Preferably, lithium ion battery of the present invention comprises cyclic carbonate and linear carbonate with the solvent of nonaqueous electrolytic solution, cyclic carbonate wherein comprises one or more in ethylene carbonate (EC), propene carbonate (PC), butylene (BC), and linear carbonate wherein comprises one or more in dimethyl carbonate (DMC), diethyl carbonate (DEC), methyl ethyl carbonate (EMC), methyl propyl carbonate (MPC).

Lithium ion battery of the present invention comprises LiPF with the solute of nonaqueous electrolytic solution ₆, LiBF ₄, LiSbF ₆, LiAsF ₆, LiN (SO ₂CF ₃) ₂, LiN (SO ₂C ₂F ₅) ₂, LiC (SO ₂CF ₃) ₃, LiN (SO ₂F) ₂In at least a.LiPF preferably wherein ₆Or the mixture of itself and other lithium salts.

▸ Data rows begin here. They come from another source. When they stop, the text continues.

(** * ABX exchange client: framing, gap analysis and recovery

    A shallow embedding of [client.cpp].  The client streams fixed-size
    17-byte records from a TCP feed, stores them in a [std::map] keyed by
    sequence number, computes the sequence numbers that are missing from
    [1, max], asks for each of them on a fresh connection, and finally
    renders the map as a JSON array.

    Conventions of the embedding:
    - a [char] of a buffer is a [Byte.byte]; [uchar] is its value as an
      [unsigned char];
    - an [int32_t] is a [Z] with the two's-complement wrap-around written
      out ([to_int32]);
    - a socket is the script of what the peer does next; [recv] consumes
      it, and a [recv] that would wait for ever is a result of its own;
    - loops that the C++ text does not bound syntactically take a fuel
      argument and answer [None] when it runs out;
    - the one exception that is modelled is the one [push_back] throws
      when the vector of missing numbers is full; the handler at the
      end of [main] catches it.

    The first part holds the program, the second part its properties. *)

From Stdlib Require Import ZArith List Bool Lia Sorted.
From Stdlib.Strings Require Import Byte.
From Stdlib Require DecimalZ.
Import ListNotations.

Local Open Scope Z_scope.

(** * The program *)

(** ** Machine integers *)

Module Int32.

Definition INT32_MIN : Z := -2147483648.
Definition INT32_MAX : Z := 2147483647.

Definition in_range (z : Z) : Prop := INT32_MIN <= z <= INT32_MAX.

(** Reduction of an integer to the [int32_t] congruent to it. *)
Definition to_int32 (z : Z) : Z := (z + 2 ^ 31) mod 2 ^ 32 - 2 ^ 31.

(** [x << n] at type [int32_t]. *)
Definition shl (x n : Z) : Z := to_int32 (Z.shiftl x n).

(** [++i] at type [int32_t]. *)
Definition incr (i : Z) : Z := to_int32 (i + 1).

(** [static_cast<unsigned char>(z)]. *)
Definition to_uchar (z : Z) : Z := z mod 2 ^ 8.

End Int32.

(** [reinterpret_cast<const unsigned char*>]: the value of a buffer byte
    read as an [unsigned char]. *)
Definition uchar (b : byte) : Z := Z.of_N (Byte.to_N b).

(** ** Packets *)

Record Packet : Type := mkPacket {
  symbol : list byte;
  buysell_indicator : byte;
  quantity : Z;
  price : Z;
  sequence : Z
}.

Definition PACKET_SIZE : nat := 17.

(** [raw_data.data() + offset], indexed.  The callers only read inside
    the vector; a read past its end is modelled as a zero byte. *)
Definition data_at (raw_data : list byte) (offset i : nat) : byte :=
  nth (offset + i) raw_data x00.

(** The shift-and-or expression shared by the three integer fields. *)
Definition combine_be (d0 d1 d2 d3 : byte) : Z :=
  Z.lor (Z.lor (Z.lor (Int32.shl (uchar d0) 24)
                      (Int32.shl (uchar d1) 16))
               (Int32.shl (uchar d2) 8))
        (uchar d3).

Definition parse_packet (raw_data : list byte) (offset : nat) : Packet :=
  let data := data_at raw_data offset in
  {| symbol := [data 0%nat; data 1%nat; data 2%nat; data 3%nat];
     buysell_indicator := data 4%nat;
     quantity := combine_be (data 5%nat) (data 6%nat) (data 7%nat) (data 8%nat);
     price := combine_be (data 9%nat) (data 10%nat) (data 11%nat) (data 12%nat);
     sequence :=
       combine_be (data 13%nat) (data 14%nat) (data 15%nat) (data 16%nat) |}.

(** *** The wire layout, as the protocol describes it *)

(** Unsigned value of a big-endian byte string. *)
Definition be_unsigned (bs : list byte) : Z :=
  fold_left (fun acc b => acc * 256 + uchar b) bs 0.

(** Two's-complement reading of a 32-bit unsigned value. *)
Definition signed32 (u : Z) : Z := if u <? 2 ^ 31 then u else u - 2 ^ 32.

(** The signed 32-bit big-endian integer stored at [off] in a window. *)
Definition be_int32_at (w : list byte) (off : nat) : Z :=
  signed32 (be_unsigned (firstn 4 (skipn off w))).

(** A window read field by field at the offsets of the wire layout
    [symbol[4] | side[1] | quantity[4] | price[4] | sequence[4]]. *)
Definition wire_record (w : list byte) : Packet :=
  {| symbol := firstn 4 w;
     buysell_indicator := nth 4 w x00;
     quantity := be_int32_at w 5;
     price := be_int32_at w 9;
     sequence := be_int32_at w 13 |}.

(** ** The record store: [std::map<int32_t, Packet>]

    The map is kept as the list of its entries in iteration order, that
    is, by ascending key.  [assign] is [m[k] = v]. *)

Module PacketMap.

Definition t : Type := list (Z * Packet).

Definition empty : t := [].

Definition is_empty (m : t) : bool :=
  match m with [] => true | _ :: _ => false end.

Definition size (m : t) : nat := length m.

(** [m.find(k)]; [None] stands for [m.end()]. *)
Fixpoint find (k : Z) (m : t) : option Packet :=
  match m with
  | [] => None
  | (k', v) :: m' => if k =? k' then Some v else find k m'
  end.

(** [m[k] = v]: the entry is created at its place in the key order when
    the key is new and overwritten when it is not. *)
Fixpoint assign (k : Z) (v : Packet) (m : t) : t :=
  match m with
  | [] => [(k, v)]
  | (k', v') :: m' =>
      if k <? k' then (k, v) :: (k', v') :: m'
      else if k =? k' then (k, v) :: m'
      else (k', v') :: assign k v m'
  end.

(** [*m.rbegin()], the entry with the greatest key. *)
Fixpoint rbegin (m : t) : option (Z * Packet) :=
  match m with
  | [] => None
  | [e] => Some e
  | _ :: m' => rbegin m'
  end.

Definition keys (m : t) : list Z := map fst m.

(** The representation invariant of the container: strictly ascending
    keys. *)
Definition ordered (m : t) : Prop := StronglySorted Z.lt (keys m).

End PacketMap.

(** [received_packets[packet.sequence] = packet]. *)
Definition store_packet (packet : Packet) (m : PacketMap.t) : PacketMap.t :=
  PacketMap.assign (sequence packet) packet m.

(** Every entry of the client's map is filed under the sequence number
    it carries, since [store_packet] is the only writer. *)
Definition keyed_by_sequence (m : PacketMap.t) : Prop :=
  Forall (fun e => fst e = sequence (snd e)) m.

(** ** Sockets

    A connection is the script of what its peer does next: deliver a
    segment of bytes, close, or let the call fail.  When the script is
    exhausted the peer stays silent.  On a socket whose receive timeout
    ([SO_RCVTIMEO]) was set the call then ends with [EAGAIN]; on a
    socket without one it never returns. *)

Inductive errno : Type := EAGAIN | EWOULDBLOCK | ECONNRESET | EBADF.

Inductive event : Type :=
| Segment (bytes : list byte)
| PeerClose
| Fault (e : errno).

Definition socket : Type := list event.

(** What one call of [recv] does: [Received data] is a positive return
    value with the bytes stored, [Closed] is 0, [Failed e] is -1 with
    [errno] set to [e]; [Blocked] is a call that never returns. *)
Inductive recv_result : Type :=
| Received (data : list byte)
| Closed
| Failed (e : errno)
| Blocked.

(** [recv(sock, buf, len, 0)] on a socket whose receive timeout is set
    ([timed]) or not.  At most [len] bytes of the segment at the head
    are delivered; the rest of it stays queued. *)
Fixpoint recv (timed : bool) (sock : socket) (len : nat)
  : recv_result * socket :=
  match sock with
  | [] => (if timed then Failed EAGAIN else Blocked, [])
  | Segment [] :: rest => recv timed rest len
  | Segment bytes :: rest =>
      if (length bytes <=? len)%nat then (Received bytes, rest)
      else (Received (firstn len bytes), Segment (skipn len bytes) :: rest)
  | PeerClose :: rest => (Closed, rest)
  | Fault e :: rest => (Failed e, rest)
  end.

(** [errno == EAGAIN || errno == EWOULDBLOCK] *)
Definition is_timeout (e : errno) : bool :=
  match e with EAGAIN | EWOULDBLOCK => true | _ => false end.

(** A bound on the number of [recv] calls a script answers. *)
Fixpoint script_weight (sock : socket) : nat :=
  match sock with
  | [] => 1
  | Segment bytes :: rest => S (length bytes + script_weight rest)
  | _ :: rest => S (script_weight rest)
  end.

(** The bytes a script delivers before its first closing event. *)
Fixpoint delivered (sock : socket) : list byte :=
  match sock with
  | Segment bytes :: rest => bytes ++ delivered rest
  | _ => []
  end.

(** ** Fuel *)

Definition bind {A B : Type} (c : option A) (k : A -> option B) : option B :=
  match c with Some a => k a | None => None end.

Notation "x <- c ;; k" := (bind c (fun x => k))
  (at level 61, c at next level, right associativity).

(** ** Stage 3: the streaming receive loop *)

(** The loop's variables.  [decoded] is a history variable, not program
    state: the packets in the order [parse_packet] produced them. *)
Record stream_state : Type := mkStream {
  receive_buffer : list byte;
  received_packets : PacketMap.t;
  decoded : list Packet
}.

Definition TEMP_BUFFER_SIZE : nat := 1024.

(** [receive_buffer.insert(receive_buffer.end(), ...)] *)
Definition append_chunk (data : list byte) (st : stream_state) : stream_state :=
  {| receive_buffer := receive_buffer st ++ data;
     received_packets := received_packets st;
     decoded := decoded st |}.

(** One turn of the inner loop: parse at offset 0, store, erase. *)
Definition take_packet (st : stream_state) : stream_state :=
  let packet := parse_packet (receive_buffer st) 0 in
  {| receive_buffer := skipn PACKET_SIZE (receive_buffer st);
     received_packets := store_packet packet (received_packets st);
     decoded := decoded st ++ [packet] |}.

(** [while (receive_buffer.size() >= PACKET_SIZE) { ... }] *)
Fixpoint drain_loop (fuel : nat) (st : stream_state) : option stream_state :=
  match fuel with
  | O => None
  | S fuel' =>
      if (PACKET_SIZE <=? length (receive_buffer st))%nat
      then drain_loop fuel' (take_packet st)
      else Some st
  end.

Definition drain (st : stream_state) : option stream_state :=
  drain_loop (S (length (receive_buffer st))) st.

(** How the outer loop ends: by one of its three [break]s, or never,
    in a [recv] that does not return. *)
Inductive stream_end : Type :=
| ServerClosed
| ReceiveTimeout
| ReceiveError (e : errno)
| NeverReturns.

(** [while (true) { bytes_read = recv(...); ... }] *)
Fixpoint stream_loop (fuel : nat) (timed : bool) (sock : socket)
    (st : stream_state) : option (stream_state * stream_end) :=
  match fuel with
  | O => None
  | S fuel' =>
      match recv timed sock TEMP_BUFFER_SIZE with
      | (Received data, sock') =>
          st' <- drain (append_chunk data st) ;;
          stream_loop fuel' timed sock' st'
      | (Closed, _) => Some (st, ServerClosed)
      | (Failed e, _) =>
          if is_timeout e then Some (st, ReceiveTimeout)
          else Some (st, ReceiveError e)
      | (Blocked, _) => Some (st, NeverReturns)
      end
  end.

Definition initial_stream_state (m : PacketMap.t) : stream_state :=
  {| receive_buffer := []; received_packets := m; decoded := [] |}.

Definition receive_stream (timed : bool) (sock : socket) (m : PacketMap.t)
  : option (stream_state * stream_end) :=
  stream_loop (script_weight sock) timed sock (initial_stream_state m).

(** *** Decoding a byte string in fixed windows *)

(** The [i]-th window of [PACKET_SIZE] bytes. *)
Definition window (bytes : list byte) (i : nat) : list byte :=
  firstn PACKET_SIZE (skipn (i * PACKET_SIZE) bytes).

(** The complete windows of a byte string, in order; a trailing fragment
    shorter than a window belongs to none. *)
Definition windows (bytes : list byte) : list (list byte) :=
  map (window bytes) (seq 0 (length bytes / PACKET_SIZE)).

(** The frame decoder applied to every complete window. *)
Definition decode_windows (bytes : list byte) : list Packet :=
  map (fun w => parse_packet w 0) (windows bytes).

(** What is left of a byte string after its complete windows. *)
Definition trailing_fragment (bytes : list byte) : list byte :=
  skipn (length bytes / PACKET_SIZE * PACKET_SIZE) bytes.

(** Storing a run of packets, first to last. *)
Definition store_all (packets : list Packet) (m : PacketMap.t) : PacketMap.t :=
  fold_left (fun acc packet => store_packet packet acc) packets m.

(** The loop's variables once [bytes] more have been received and
    decoded in fixed windows. *)
Definition absorb (bytes : list byte) (st : stream_state) : stream_state :=
  let buffer := receive_buffer st ++ bytes in
  {| receive_buffer := trailing_fragment buffer;
     received_packets := store_all (decode_windows buffer) (received_packets st);
     decoded := decoded st ++ decode_windows buffer |}.

(** What a script runs into after its segments. *)
Fixpoint script_end (timed : bool) (sock : socket) : stream_end :=
  match sock with
  | [] => if timed then ReceiveTimeout else NeverReturns
  | Segment _ :: rest => script_end timed rest
  | PeerClose :: _ => ServerClosed
  | Fault e :: _ => if is_timeout e then ReceiveTimeout else ReceiveError e
  end.

(** The scripts on which a receive loop is left sooner or later. *)
Definition returns (timed : bool) (sock : socket) : bool :=
  match script_end timed sock with NeverReturns => false | _ => true end.

(** ** Stage 4: the missing sequence numbers *)

Definition max_sequence (m : PacketMap.t) : Z :=
  if PacketMap.is_empty m then 0
  else match PacketMap.rbegin m with
       | Some (k, _) => k
       | None => 0
       end.

(** [missing_sequences.max_size()], the greatest number of [int32_t]
    elements a [std::vector] holds ([PTRDIFF_MAX / sizeof(int32_t)] with
    64-bit pointers).  [push_back] on a vector of that size throws
    [std::length_error]; the vector is given all the memory below that
    size (with less, [push_back] throws [std::bad_alloc] sooner, which
    is caught by the same handler). *)
Definition VECTOR_MAX_SIZE : Z := 2 ^ 61 - 1.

Lithium ion battery of the present invention is applied to have in the lithium ion battery of negative pole and positive pole with nonaqueous electrolytic solution, and described negative pole is made by material with carbon element, metal alloy, otide containing lighium thing and material etc.Wherein, the preferred graphite of material with carbon element or be coated on graphite surface with graphite-phase than amorphous carbon and material with carbon element.Described positive electrode preferably adopts lithium-containing transition metal oxide, for example is selected from one or more in following material: LiCoO ₂, LiNiO ₂, LiMn ₂O ₄, LiCo _1-yM _yO ₂, LiNi _1-yM _yO ₂, LiMn _2-yM _yO ₄, LiNi _xCo _yMn _zM _1-x-y-zO ₂, wherein M is selected from one or more in Fe, Co, Ni, Mn, Mg, Cu, Zn, Al, Sn, B, Ga, Cr, Sr, V, Ti, and 0≤y≤1,0≤x≤1,0≤z≤1, x+y+z≤1.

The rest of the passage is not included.